One of skill in the art is further able to calculate a desired ratio between the enhancer oligonucleotides and hybridization probes in view of the fact that depending on the number of enhancer oligonucleotides used, between one and four enhancer oligonucleotides are needed to bind each double-stranded hybridization probe. In some embodiments, the molar ratio of probes to enhancer oligonucleotides is 1:4. In other embodiments, molar excess of enhancer oligonucleotides is added so that the molar ratio of probes to enhancer oligonucleotides is 1:6, 1:8, 1:10 or higher. In some embodiments, the final concentration of enhancer oligonucleotides is about 0.2 mM, 0.02 mM, 0.002 mM, or 0.0002 mM. As a general rule, it may be beneficial to have a molar excess of the enhancer oligonucleotide to the probes.
It may be beneficial to optimize the design of the enhancer oligonucleotides to have the desired melting by temperature (Tm) under the hybridization conditions employed in the target enrichment process. In some embodiments, the predicted Tm of an enhancer oligonucleotide is determined experimentally or using a manual calculation or any of the in silico tools available for this purpose. In some embodiments, the desired Tm of enhancer oligonucleotides is higher than the incubation temperature used in the hybridization conditions employed in the target enrichment. In some embodiments, the desired Tm of enhancer oligonucleotides is higher than the Tm of a hypothetical probe-probe hybrid or higher than the Tm of a double-stranded probe. To achieve such a high Tm, in some embodiments, the enhancer oligonucleotides comprise one or more modified nucleotides or nucleotide modifications selected from: e.g., 5-methyl cytosine, 2,6-diaminopurine, 5-hydroxybutynl-2′-deoxyuridine, 8-aza-7-deazaguanosine, a ribonucleotide, a 2′O-methyl ribonucleotide or a locked nucleic acid.
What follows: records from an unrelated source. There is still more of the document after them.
(** X15.  When validation passes and the store accepts the row,
    [handleSubmit] appends exactly one response and marks the form as
    submitted.  The response answers every required form field that has no
    reserved id, carries a non-empty email and name (the known ones, else
    the typed ones), every other answer as given, zero tab switches, and a
    time within half a second of the elapsed milliseconds. *)
Theorem handleSubmit_appends_response env st st1 rs :
  validateForm st = Some (st1, true) →
  insert_accepted env = true →
  ∃ r,
    handleSubmit env st rs
      = Some (setSubmitting false (setSubmitted true st1), (rs ++ [r])%list) ∧
    answers st1 = answers st ∧
    sub_form_id r = formId env ∧ sub_user_id r = auth_user env ∧
    user_agent r = userAgent env ∧ tab_switches r = 0 ∧
    (∀ k, k ≠ "user_email" → k ≠ "user_name" →
       sub_answers r !! k = answers st !! k) ∧
    (∀ f, f ∈ form_fields (form st) → required f = true →
       id f ≠ "user_email" → id f ≠ "user_name" →
       ¬ blank_per_code (sub_answers r !! id f)) ∧
    (∃ s, sub_answers r !! "user_email" = Some (AStr s) ∧ s ≠ "") ∧
    (∃ s, sub_answers r !! "user_name" = Some (AStr s) ∧ s ≠ "") ∧
    1000 * time_taken r - 500 ≤ now env - startTime st < 1000 * time_taken r + 500 ∧
    (startTime st ≤ now env → 0 ≤ time_taken r).
Proof.
  intros Hval Haccept.
  pose proof (validateForm_keeps_state st st1 true Hval) as Hst1.
  assert (answers st1 = answers st ∧ userEmail st1 = userEmail st ∧
          userName st1 = userName st ∧ startTime st1 = startTime st)
    as (Hans & Hue & Hun & Hstart) by (by rewrite Hst1).
  exists (submission_of env st1). split.
  { unfold handleSubmit. rewrite Hval. simpl. by rewrite Haccept. }
  split; [done|]. repeat (split; [done|]).
  destruct (validateForm_true_inv st st1 Hval) as (Hperr & _ & Hfields).
  destruct (pseudoFieldErrors_Some st ∅ Hperr) as (e & n & Hmap & He & Hn).
  assert (e = false ∧ n = false) as [-> ->].
  { destruct e, n; try done; exfalso;
      first [ by apply (f_equal (lookup "user_name")) in Hmap; simplify_map_eq
            | by apply (f_equal (lookup "user_email")) in Hmap; simplify_map_eq ]. }
  assert (pseudoFieldErrors st ≠ None) as Hnothrow by (by rewrite Hperr).
  rewrite pseudoFieldErrors_None in Hnothrow.
  simpl. rewrite Hans, Hue, Hun, Hstart.
  split; [|split; [|split; [|split; [|split]]]].
  - intros k Hk1 Hk2. rewrite !with_property_lookup.
    by rewrite !decide_False by done.
  - intros f Hf Hreq Hk1 Hk2. rewrite !with_property_lookup.
    rewrite !decide_False by done. by apply Hfields.
  - rewrite !with_property_lookup. rewrite decide_False by done.
    rewrite decide_True by done.
    apply (known_or_text st "user_email" (userEmail st) false); [done|done|].
    intros l Hz Hl. apply Hnothrow. left. split; [done|]. by exists l.
  - rewrite !with_property_lookup. rewrite decide_True by done.
    apply (known_or_text st "user_name" (userName st) false); [done|done|].
    intros l Hz Hl. apply Hnothrow. right. split; [done|]. by exists l.
  - pose proof (Z.div_mod (now env - startTime st + 500) 1000 ltac:(lia)).
    pose proof (Z.mod_pos_bound (now env - startTime st + 500) 1000 ltac:(lia)).
    lia.
  - intros Hle. apply Z.div_pos; lia.
Qed.
(** ** The injector *)

Section InjectorProps.
Import GoString Controller.
Variable env : Env.

(** What the injector does once the token is set: it makes the client and
    reconciles. *)
Definition after_token (role : GCPRole) (w1 : World)
  : (option error * option GCPRole) * World :=
  let w2 := called env (ENewGCPRole (newGCPRole env (trace w1))) w1 in
  match newGCPRole env (trace w1) with
  | Some e => ((Some (Base e), None), w2)
  | None =>
      let '(rerr, w3) := reconcileGCPRole env role w2 in
      (match rerr with
       | Some e =>
           (Some (Wrap e (Sprintf "for GCPRole %s/%s:"
                            [Namespace (Meta role); Name (Meta role)])), None)
       | None => (None, None)
       end, w3)
  end.

(** The injector on a resource of the cache that is not marked for
    deletion. *)
Lemma runGCPRoleInjector_live (inf : Informer) (key : string) (role : GCPRole)
      (w : World) :
  GetByKey inf key = (Some role, true, None) ->
  DeletionTimestamp (Meta role) = None ->
  runGCPRoleInjector env inf key w
  = let '(perr, w1) :=
      if HasFinalizer (Meta role) GCPRoleFinalizer then (None, w)
      else PatchGCPRole env role withFinalizer w in
    match perr with
    | Some e =>
        ((Some (Wrap (Base e)
                  (Sprintf "failed to set GCPRole finalizer for %s/%s"
                     [Namespace (Meta role); Name (Meta role)])), None), w1)
    | None => after_token role w1
    end.
Proof.
  intros Hget Hlive. unfold after_token, runGCPRoleInjector. rewrite Hget, Hlive.
  unfold bind at 1.
  destruct (HasFinalizer (Meta role) GCPRoleFinalizer); cbn [negb].
  - cbn [ret]. unfold bind at 1. rewrite NewGCPRole_eq.
    destruct (newGCPRole env (trace w)); [reflexivity|].
    unfold bind. cbv zeta.
    destruct (reconcileGCPRole env role _) as [[e|] w3]; reflexivity.
  - destruct (PatchGCPRole env role withFinalizer w) as [[e|] w1]; [reflexivity|].
    unfold bind at 1. rewrite NewGCPRole_eq.
    destruct (newGCPRole env (trace w1)); [reflexivity|].
    unfold bind. cbv zeta.
    destruct (reconcileGCPRole env role _) as [[e|] w3]; reflexivity.
Qed.

(** When the injector has nothing to reconcile. For a key that the cache
    does not hold it returns nil and calls nothing. For a resource that is
    marked for deletion it returns nil at once as well, without a call on
    the store or on the adapter, and it launches the finalizer exactly when
    the resource still carries the token. An error of the cache is returned
    as it is. In all these cases the world is as before. *)
Theorem X12_injector_without_work (inf : Informer) (key : string) (w : World) :
  (forall e, indexerError inf = Some e ->
     runGCPRoleInjector env inf key w = ((Some (Base e), None), w))
  /\ (indexerError inf = None -> indexer inf !! key = None ->
      runGCPRoleInjector env inf key w = ((None, None), w))
  /\ (forall role t,
        indexerError inf = None -> indexer inf !! key = Some role ->
        DeletionTimestamp (Meta role) = Some t ->
        runGCPRoleInjector env inf key w
        = ((None, if HasFinalizer (Meta role) GCPRoleFinalizer
                  then Some role else None), w)).
Proof.
  unfold runGCPRoleInjector, GetByKey. split; [|split].
  - intros e ->. reflexivity.
  - intros -> ->. reflexivity.
  - intros role t -> -> ->.
    now destruct (HasFinalizer (Meta role) GCPRoleFinalizer).
Qed.

End InjectorProps.

Lemma X12_injector_without_work_witness :
  Controller.runGCPRoleInjector Controller.calm Controller.cache_reader
    "demo/reader" Controller.world0
  = ((None, Some Controller.reader), Controller.world0)
  /\ Controller.runGCPRoleInjector Controller.calm Controller.cache_reader
       "demo/other" Controller.world0
     = ((None, None), Controller.world0).
Proof.
  destruct (X12_injector_without_work Controller.calm Controller.cache_reader
              "demo/reader" Controller.world0) as (_ & _ & Hmarked).
  destruct (X12_injector_without_work Controller.calm Controller.cache_reader
              "demo/other" Controller.world0) as (_ & Habsent & _).
  split.
  - apply (Hmarked Controller.reader 100); reflexivity.
  - apply Habsent; reflexivity.
Defined.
The length of the enhancer oligonucleotide also influences the melting temperature. The primer binding sites are more often about 10-20 nucleotides long but may be between about 10 and about 40 nucleotides long. It is not necessary that the length of the enhancer oligonucleotide exactly match the length of the primer binding site to be blocked. For example, the enhancer oligonucleotide may be one or more nucleotides shorter than the primer binding site to be blocked on one or both sides of the enhancer oligonucleotide.
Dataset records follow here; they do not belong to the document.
(** X10: a dispatcher call leaves the history alone and makes at most
    one call of the data service; the call goes to [get_record] for the
    site lookup, to [get_dv] for daily values, to [get_iv] for
    instantaneous values and to the function of the same name for every
    other operation. *)
Theorem dispatch_calls_service_at_most_once (fn params : pyval) (w : world) :
  messages (snd (Manual.call_function env fn params w)) = messages w /\
  (Terms.services (trace (snd (Manual.call_function env fn params w)))
   = Terms.services (trace w) \/
   exists s kwargs,
     fn = PStr s /\
     Terms.services (trace (snd (Manual.call_function env fn params w)))
     = Terms.services (trace w) ++ [EvService (mkCall (Terms.nwis_function s) kwargs)]).
Proof.
  assert (Hplain : forall evs,
             Terms.services evs = [] ->
             Terms.services (trace w ++ evs) = Terms.services (trace w)).
  { intros evs H. unfold Terms.services in *. now rewrite filter_app, H, app_nil_r. }
  destruct (call_function_cases env fn params w)
    as [(text & H) | [(msg & H) | (s & op & Hfn & Hin & H)]];
    rewrite H; cbn [snd trace messages].
  - split; [reflexivity | left]. now apply Hplain.
  - split; [reflexivity | left]. now apply Hplain.
  - destruct (operation_frame env s op params
                (mkWorld (trace w ++ [EvDispatch fn params; EvOperation s params])
                         (messages w)) Hin)
      as (r & evs & Hop & Hevs).
    rewrite Hop. cbn [snd trace messages]. split; [reflexivity |].
    rewrite <- app_assoc.
    destruct Hevs as [-> | (kwargs & ->)].
    + left. now apply Hplain.
    + right. exists s, kwargs. split; [exact Hfn |].
      unfold Terms.services. now rewrite filter_app.
Qed.

End DispatcherInvariants.

(** ** What each operation asks of its parameters *)

Section ParameterTests.

Variable env : Env.

Lemma values_length (df : DataFrame) :
  List.length (Frame.values_tolist (Frame.loc_any_ne_sentinel (Frame.dropna_all df)))
  = nrows df.
Proof. unfold Frame.values_tolist. now rewrite length_map, length_seq. Qed.

(** X11: the operations whose message counts the records report the
    number of rows the service returned, which is also the number of
    rows in the data of the envelope, whatever columns the cleaning
    removed. *)
Theorem row_count_is_reported
    (fn : string) (op : pyval -> Py envelope) (before after : string)
    (d : dict) (w w' : world) (r : outcome envelope) (c : service_call)
    (df : DataFrame) :
  In (fn, op, (before, after)) (Terms.counting env d) ->
  op (PDict d) w = (r, w') ->
  trace w' = trace w ++ [EvService c] ->
  nwis env (trace w) c = Table df ->
  exists e rows,
    r = Return e /\
    status e = "success"%string /\
    data e = Some rows /\
    List.length rows = nrows df /\
    message e = Some (before ++ PyStr.of_nat (nrows df) ++ after)%string.
Proof.
  intros Hin Hrun Htrace Hsvc.
  unfold Terms.counting in Hin. pick_entry Hin.
  all: py_unfold Hrun; py_cases Hrun.
  all: inversion Hrun; subst; clear Hrun; simpl in Htrace.
  all: try (exfalso; eapply app_one_neq; eassumption).
  all: apply app_one_inj in Htrace; inversion Htrace; subst.
  all: same_answer Hsvc.
  all: eexists; eexists; split; [reflexivity |]; simpl.
  all: rewrite !values_length; repeat split; reflexivity.
Qed.




(** The list of sites is true when the value given is a string or is
    true. *)
Lemma sites_truth (sites : pyval) :
  Py.truthy (match sites with
             | PStr s => Py.split_commas s
             | _ => sites
             end)
  = Py.is_str sites || Py.truthy sites.
Proof.
  destruct sites; try reflexivity.
  simpl Py.is_str. rewrite orb_true_l. apply StringFacts.split_commas_truthy.
Qed.

(** X14: [get_info] calls the service exactly when [sites] is a string
    (the empty one included) or a true value, or one of the ten filters
    from [stateCd] to [siteType] has a true value; [siteOutput] and
    [seriesCatalogOutput] do not count.  The service is given the
    caller's mapping as it came. *)
Theorem get_info_wants_one_filter (d : dict) (w : world) :
  (Py.is_str (Py.get d "sites") || Py.truthy (Py.get d "sites")
   || existsb (fun k => Py.truthy (Py.get d k)) Terms.info_filters = true ->
   snd (Manual.get_info env (PDict d) w) = Props.after_call w (mkCall "get_info" d)) /\
  (Py.is_str (Py.get d "sites") || Py.truthy (Py.get d "sites")
   || existsb (fun k => Py.truthy (Py.get d k)) Terms.info_filters = false ->
   Manual.get_info env (PDict d) w
   = (Return (Manual.error_response "At least one of the parameters is required"), w)).
Proof.
  py_unfold_goal. unfold Py.any, Terms.info_filters. cbn [existsb].
  rewrite sites_truth, <- orb_assoc.
  split; intro Htest; rewrite Htest; cbv beta iota delta [negb].
  - destruct (nwis env _ _); reflexivity.
  - reflexivity.
Qed.

(** X15: the five operations that unpack the parameter mapping into the
    call give the service exactly the caller's mapping: whatever list
    they split off a comma-separated value stays behind.  Generic record
    fetch, statistics and site search test nothing and call the service
    for every mapping, the empty one included. *)
Theorem unpacked_mapping_is_forwarded
    (fn : string) (op : pyval -> Py envelope) (d : dict) (w : world) :
  In (fn, op) (Terms.unpacking env) ->
  (forall r w' c,
      op (PDict d) w = (r, w') -> trace w' = trace w ++ [EvService c] ->
      c = mkCall fn d) /\
  (fn <> "get_info"%string -> fn <> "get_water_use"%string ->
   snd (op (PDict d) w) = Props.after_call w (mkCall fn d)).
Proof.
  intro Hin. unfold Terms.unpacking in Hin. pick_entry Hin.
  all: split.
  all: try (intros r w' c Hrun Htrace; py_unfold Hrun; py_cases Hrun;
            inversion Hrun; subst; clear Hrun; simpl in Htrace;
            try (exfalso; eapply app_one_neq; eassumption);
            apply app_one_inj in Htrace; now inversion Htrace).
  all: intros Hinfo Hwater; try (now contradiction Hinfo); try (now contradiction Hwater).
  all: py_unfold_goal; destruct (nwis env _ _); reflexivity.
Qed.



(** X18: the columns [state_cd] and [county_cd] never appear among the
    column names of a water-use envelope. *)
Theorem water_use_hides_internal_columns
    (params : pyval) (w w' : world) (e : envelope) (cols : list string) :
  Manual.get_water_use env params w = (Return e, w') ->
  column_names e = Some cols ->
  ~ In "state_cd"%string cols /\ ~ In "county_cd"%string cols.
Proof.
  intros Hrun Hcols.
  destruct params; py_unfold Hrun; py_cases Hrun.
  all: inversion Hrun; subst; clear Hrun; simpl in Hcols; try discriminate Hcols.
  inversion Hcols; subst cols; clear Hcols.
  assert (Hgone : forall label,
             In label ["state_cd"; "county_cd"]%string ->
             ~ In label (Frame.columns_tolist
                           (Frame.loc_any_ne_sentinel
                              (Frame.dropna_all
                                 (Frame.drop ["state_cd"; "county_cd"]%string df))))).
  { intros label Hlabel Hin.
    unfold Frame.columns_tolist, Frame.loc_any_ne_sentinel, Frame.dropna_all in Hin.
    cbn [columns] in Hin.
    apply CleaningFacts.labels_of_filter, CleaningFacts.labels_of_filter in Hin.
    exact (CleaningFacts.dropped_labels_are_gone
             ["state_cd"; "county_cd"]%string df label Hin Hlabel). }
  split; apply Hgone; simpl; tauto.
Qed.

End ParameterTests.

(** ** The tool-serving variant beside the dispatcher file *)

Section ToolsAndOperations.

Variable env : Env.

(** X19: the tool [what_sites] gives the service exactly the filters
    that have a true value, in the order state, site type, county,
    hydrologic unit; a filter that is [None] or empty is left out, and
    with no filter at all the service is still called. *)
Theorem tool_what_sites_forwards_true_filters
    (stateCd siteType county huc : pyval) (w : world) :
  snd (FastMCP.what_sites env stateCd siteType county huc w)
  = Props.after_call w
      (mkCall "what_sites"
              (filter (fun kv => Py.truthy (snd kv))
                      (Terms.site_filters stateCd siteType county huc))).
Proof.
  unfold FastMCP.what_sites, try_except, bind, call_nwis, ret, Terms.site_filters.
  cbn [filter snd].
  destruct (Py.truthy stateCd), (Py.truthy siteType), (Py.truthy county),
    (Py.truthy huc); cbn [app]; destruct (nwis env _ _); reflexivity.
Qed.

(** X20: for discharge measurements, discharge peaks and groundwater
    levels the operation of the dispatcher file and the tool of the
    tool-serving file do the same whenever the operation accepts the
    sites: the same service call and the same envelope.  Where the
    operation rejects the sites, the tool still calls the service, with
    the value it was given. *)
Theorem site_list_tools_agree_with_operations
    (fn : string) (op : pyval -> Py envelope)
    (tool : pyval -> pyval -> pyval -> Py envelope) (d : dict) (w : world) :
  In (fn, op, tool) (Terms.site_list_pairs env) ->
  (Py.is_str (Py.get d "sites") || Py.truthy (Py.get d "sites") = true ->
   op (PDict d) w = tool (Py.get d "sites") (Py.get d "start") (Py.get d "end") w) /\
  (Py.is_str (Py.get d "sites") || Py.truthy (Py.get d "sites") = false ->
   snd (op (PDict d) w) = w /\
   snd (tool (Py.get d "sites") (Py.get d "start") (Py.get d "end") w)
   = Props.after_call w
       (mkCall fn [ ("sites", Py.get d "sites");
                    ("start", Py.get d "start"); ("end", Py.get d "end") ])).
Proof.
  intro Hin. unfold Terms.site_list_pairs in Hin. pick_entry Hin.
  all: split; intro Hsites.
  all: py_unfold_goal;
    unfold FastMCP.get_discharge_measurements, FastMCP.get_discharge_peaks,
      FastMCP.get_gwlevels, FastMCP._format_dataframe_result,
      FastMCP.error_result, FastMCP.sites_list_of, Frame.len,
      try_except, bind, call_nwis, ret.
  all: rewrite sites_truth, Hsites;
    try change (negb true) with false; try change (negb false) with true;
    cbv beta iota.
  all: try (destruct (nwis env _ _); cbv beta iota; rewrite ?values_length; reflexivity).
  all: split; [reflexivity |].
  all: destruct (Py.get d "sites"); try discriminate Hsites;
    destruct (nwis env _ _); reflexivity.
Qed.

(** X21: the site lookup of the two files differs in where it tests for
    emptiness: the operation of the dispatcher file tests the table
    after the cleaning, the tool of the tool-serving file tests it
    before.  For a true site code they return the same envelope
    unless the service answers a table that is not empty and that the
    cleaning empties; then the operation reports that no data was found
    and the tool reports success, with no column and no row. *)
Theorem site_lookup_tool_agrees_unless_emptied (d : dict) (w : world) :
  Py.truthy (Py.get d "site_code") = true ->
  let site_code := Py.get d "site_code" in
  let request := mkCall "get_record" [("sites", site_code); ("service", PStr "site")] in
  let nothing :=
    Manual.error_response ("No data found for site " ++ str env site_code)%string in
  let found df :=
    FastMCP._format_dataframe_result
      df ("Successfully retrieved data for site " ++ str env site_code)%string in
  ((forall df,
       nwis env (trace w) request = Table df ->
       Frame.empty (Frame.sanitize df) = Frame.empty df) ->
   Manual.get_site_data env (PDict d) w = FastMCP.get_site_data env site_code w) /\
  (forall df,
      nwis env (trace w) request = Table df ->
      Manual.get_site_data env (PDict d) w
      = (Return (if Frame.empty (Frame.sanitize df) then nothing else found df),
         Props.after_call w request) /\
      FastMCP.get_site_data env site_code w
      = (Return (if Frame.empty df then nothing else found df),
         Props.after_call w request) /\
      (Frame.empty df = false -> Frame.empty (Frame.sanitize df) = true ->
       status (found df) = "success"%string /\
       column_names (found df) = Some [] /\
       data (found df) = Some (Frame.values_tolist (Frame.sanitize df)) /\
       Manual.get_site_data env (PDict d) w
       <> FastMCP.get_site_data env site_code w)).
Proof.
  intro Hcode. cbv zeta.
  assert (Hboth : forall df,
             nwis env (trace w)
                  (mkCall "get_record"
                          [("sites", Py.get d "site_code"); ("service", PStr "site")])
             = Table df ->
             Manual.get_site_data env (PDict d) w
             = (Return (if Frame.empty (Frame.sanitize df)
                        then Manual.error_response
                               ("No data found for site "
                                ++ str env (Py.get d "site_code"))%string
                        else FastMCP._format_dataframe_result df
                               ("Successfully retrieved data for site "
                                ++ str env (Py.get d "site_code"))%string),
                Props.after_call w
                  (mkCall "get_record"
                          [("sites", Py.get d "site_code"); ("service", PStr "site")])) /\
             FastMCP.get_site_data env (Py.get d "site_code") w
             = (Return (if Frame.empty df
                        then Manual.error_response
                               ("No data found for site "
                                ++ str env (Py.get d "site_code"))%string
                        else FastMCP._format_dataframe_result df
                               ("Successfully retrieved data for site "
                                ++ str env (Py.get d "site_code"))%string),
                Props.after_call w
                  (mkCall "get_record"
                          [("sites", Py.get d "site_code"); ("service", PStr "site")]))).
  { intros df Hsvc. py_unfold_goal.
    unfold FastMCP.get_site_data, FastMCP._format_dataframe_result, FastMCP.error_result,
      Manual.error_response, Manual._format_response, Props.after_call, Frame.sanitize,
      try_except, bind, call_nwis, ret.
    rewrite Hcode. change (negb true) with false. cbv beta iota.
    rewrite !Hsvc. cbv beta iota.
    split.
    - destruct (Frame.empty (Frame.loc_any_ne_sentinel (Frame.dropna_all df)));
        reflexivity.
    - destruct (Frame.empty df); reflexivity. }
  split.
  - intro Hsame. py_unfold_goal.
    unfold FastMCP.get_site_data, FastMCP._format_dataframe_result, FastMCP.error_result,
      try_except, bind, call_nwis, ret.
    rewrite Hcode. change (negb true) with false. cbv beta iota.
    destruct (nwis env _ _) as [df | text] eqn:Hsvc; cbv beta iota; [| reflexivity].
    specialize (Hsame df eq_refl). unfold Frame.sanitize in Hsame. rewrite Hsame.
    destruct (Frame.empty df); reflexivity.
  - intros df Hsvc. destruct (Hboth df Hsvc) as [Hop Htool].
    split; [exact Hop | split; [exact Htool |]].
    intros Hfull Hcleaned.
    assert (Hcols : columns (Frame.sanitize df) = []).
    { unfold Frame.empty in Hcleaned, Hfull.
      apply orb_true_iff in Hcleaned. apply orb_false_iff in Hfull.
      destruct Hfull as [Hrows _]. destruct Hcleaned as [Hzero | Hnone].
      - unfold Frame.sanitize, Frame.loc_any_ne_sentinel, Frame.dropna_all in Hzero.
        simpl in Hzero. congruence.
      - destruct (columns (Frame.sanitize df)); [reflexivity | discriminate]. }
    split; [reflexivity | split; [| split; [reflexivity |]]].
    + unfold FastMCP._format_dataframe_result. cbn [column_names].
      unfold Frame.sanitize in Hcols. unfold Frame.columns_tolist.
      now rewrite Hcols.
    + rewrite Hop, Htool, Hcleaned, Hfull. discriminate.
Qed.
It is also not necessary that the enchanter oligonucleotide be perfectly complementary to the primer binding site to be blocked. In some embodiments, the enhancer oligonucleotide is less than 100% complementary, e.g., >90%, 80-90%, or 70-80% complementary to the primer binding site to be blocked.
In some embodiments, the nucleic acids in the sample are present in the form of a library. In some embodiments, the library is formed from genomic DNA of an organism. In such embodiments, the library is a genomic library. The library consists of a plurality of nucleic acids modified to enable a downstream application such as sequencing, amplification or another type of detection method. A library is formed from a plurality of nucleic acids in a sample e.g., by adding one or more common elements to the plurality of nucleic acids in the sample.
In some embodiments, the library if formed by adding common adaptor molecules to one or both ends of the nucleic acids in the sample. Adaptors of various shapes and functions are known in the art (see e.g., PCT/EP2019/05515 filed on Feb. 28, 2019, U.S. Pat. Nos. 8,822,150 and 8,455,193). In some embodiments, the adaptor comprises certain elements such as nucleic acid barcodes, primer binding sites and ligation-enabling site. The adaptor includes at least one element selected from the following: a barcode, a primer binding site, and a ligation-enabling site. The adaptor may be double-stranded, partially single stranded or single stranded. In some embodiments, a Y-shaped, a hairpin adaptor or a stem-loop adaptor is used wherein the double-stranded portion of the adaptor is ligated to the double stranded nucleic acid formed as described herein. In some embodiments, adaptors are in vitro synthesized artificial sequences. In other embodiments, adaptors are in vitro synthesized naturally-occurring sequences. In yet other embodiments, adaptors are isolated naturally occurring molecules or isolated non naturally-occurring molecules.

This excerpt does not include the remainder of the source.